Radical. Violent. Rebels. Guns. Berets. A series of words and images often thrown around when describing the Black Panther Party (BPP) and wielded reductively and unfairly to project a negative image of the Party. After reading Alondra Nelson’s 2011 work Body and Soul: The Black Panther Party and the Fight Against Medical Discrimination, I would like to offer another description of the organization: a public health powerhouse.

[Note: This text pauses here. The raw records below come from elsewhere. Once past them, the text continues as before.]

(** With nothing to fetch and silent producers the loop leaves no trace. *)
Lemma loop_idle topic timeout fuel : forall w offs,
  consumer w = Some (mkConsumer topic offs timeout) ->
  Kafka.first_available 0 (partitions (broker w) topic) offs = None ->
  exists r w',
    for_in_consumer fuel print_message env w = (r, w') /\
    events w' = events w /\
    consumer w' = Some (mkConsumer topic offs timeout) /\
    (r = Ok tt \/ r = Running \/ r = Raise KeyboardInterrupt).
Proof.
  induction fuel as [|fuel IH]; intros w offs Hc Hav.
  { exists Running, w. simpl. repeat split; auto. }
  simpl. unfold mbind, M_bind, bind at 1.
  rewrite (next_round _ _ _ _ _ Hc).
  case_bool_decide as Hi.
  { eexists _, _. split; [reflexivity|]. simpl. repeat split; auto. }
  simpl. rewrite partitions_undelivered, Hav.
  destruct timeout as [t|]; simpl.
  - eexists _, _. split; [reflexivity|]. simpl. repeat split; auto.
  - match goal with |- context [for_in_consumer fuel _ env ?w1] =>
      destruct (IH w1 offs) as (r & w' & Hrun & Hev & Hcons & Hr) end.
    { exact Hc. }
    { simpl. by rewrite partitions_undelivered. }
    exists r, w'. rewrite Hrun. simpl in *. repeat split; auto.
Qed.
(** * The zip combinator of rx/operators/observable/zip.py

    A shallow embedding of [zip] and [_zip_with_list].  The closures that
    [subscribe] creates share the mutable lists [queues] and [is_done] (and,
    in the list variant, the cursor [index]); here that store is an explicit
    state threaded through the callbacks.  The observer handed to
    [subscribe] is a collaborator of the module, so it is represented by the
    sequence of calls the module makes on it ([send], [throw], [close]), in
    the order they are made.

    The module never inspects the values that flow through it, hence the
    development is parametric in the types of values, results and raised
    exceptions. *)

From stdpp Require Import base tactics option numbers list.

In 1972, the Party added the following demand to their central platform: “Completely Free Health Care for All Black and Oppressed People.” (4) Shortly thereafter, the BPP implemented myriad medical and health services in various cities populated by low-income African Americans. Importantly the services were both tangible, like free clinics, and intangible, like ensuring doctors working in the clinics were using laypeople terms instead of inaccessible medical jargon. As I read, the breadth of services seemed never-ending:

  • People’s Free Medical Clinics
  • Free Breakfast for Children
  • Patient Advocates
  • Community Health Workers
  • Screening for sickle cell anemia
  • Screening for hypertension
  • Testing for lead poisoning
  • Referrals to other facilities and specialists
  • Free clothes giveaways
  • Free grocery giveaways
  • People’s Free Dental Clinic
  • Health conferences
  • Pharmacies
  • Self-health – training women to self-assess their reproductive health (self-examinations, diagnoses, etc.)
  • Medical training for volunteers to serve as medical assistants
  • Sexual health resources
  • Free ambulance service with certified EMTs
  • Bus service for people to visit incarcerated family and friends
  • Escorts to medical appointments
  • Assistance navigating social services: housing, welfare, employment

While reading, I was most intrigued by the BPP’s clear understanding that health goes far beyond the medical. In providing services related to housing, such as lead poisoning tests, or considering the difficulty for some people to get to appointments, or connecting patients to other social services, BPP was effectively addressing issues stemming from what we now refer to as social determinants of health. Some of the services they provided are ones that MassHealth is aiming to roll out this year through the 1115 waiver and Delivery System Reform Incentive Payment (DSRIP). The Party identified these issues and acted to counter them over 45 years ago, without government support financially or politically. I say this not to criticize current efforts which are being fiercely advocated for and implemented. Rather, I hope that in Nelson’s presenting this history of the Black Panther Party, we recognize two things. First, how ingrained these barriers to health issues have been for low-income people, African American people, and other individuals long relegated to the margins of our society. Second, I urge us to add more words to the description of the Black Panther Party: Health providers. Educators. Community advocates. Volunteers. White coats.


 Nelson, Alondra. (2011) Body and Soul: The Black Panther Party and the Fight Against Medical Discrimination. London: University of Minnesota Press.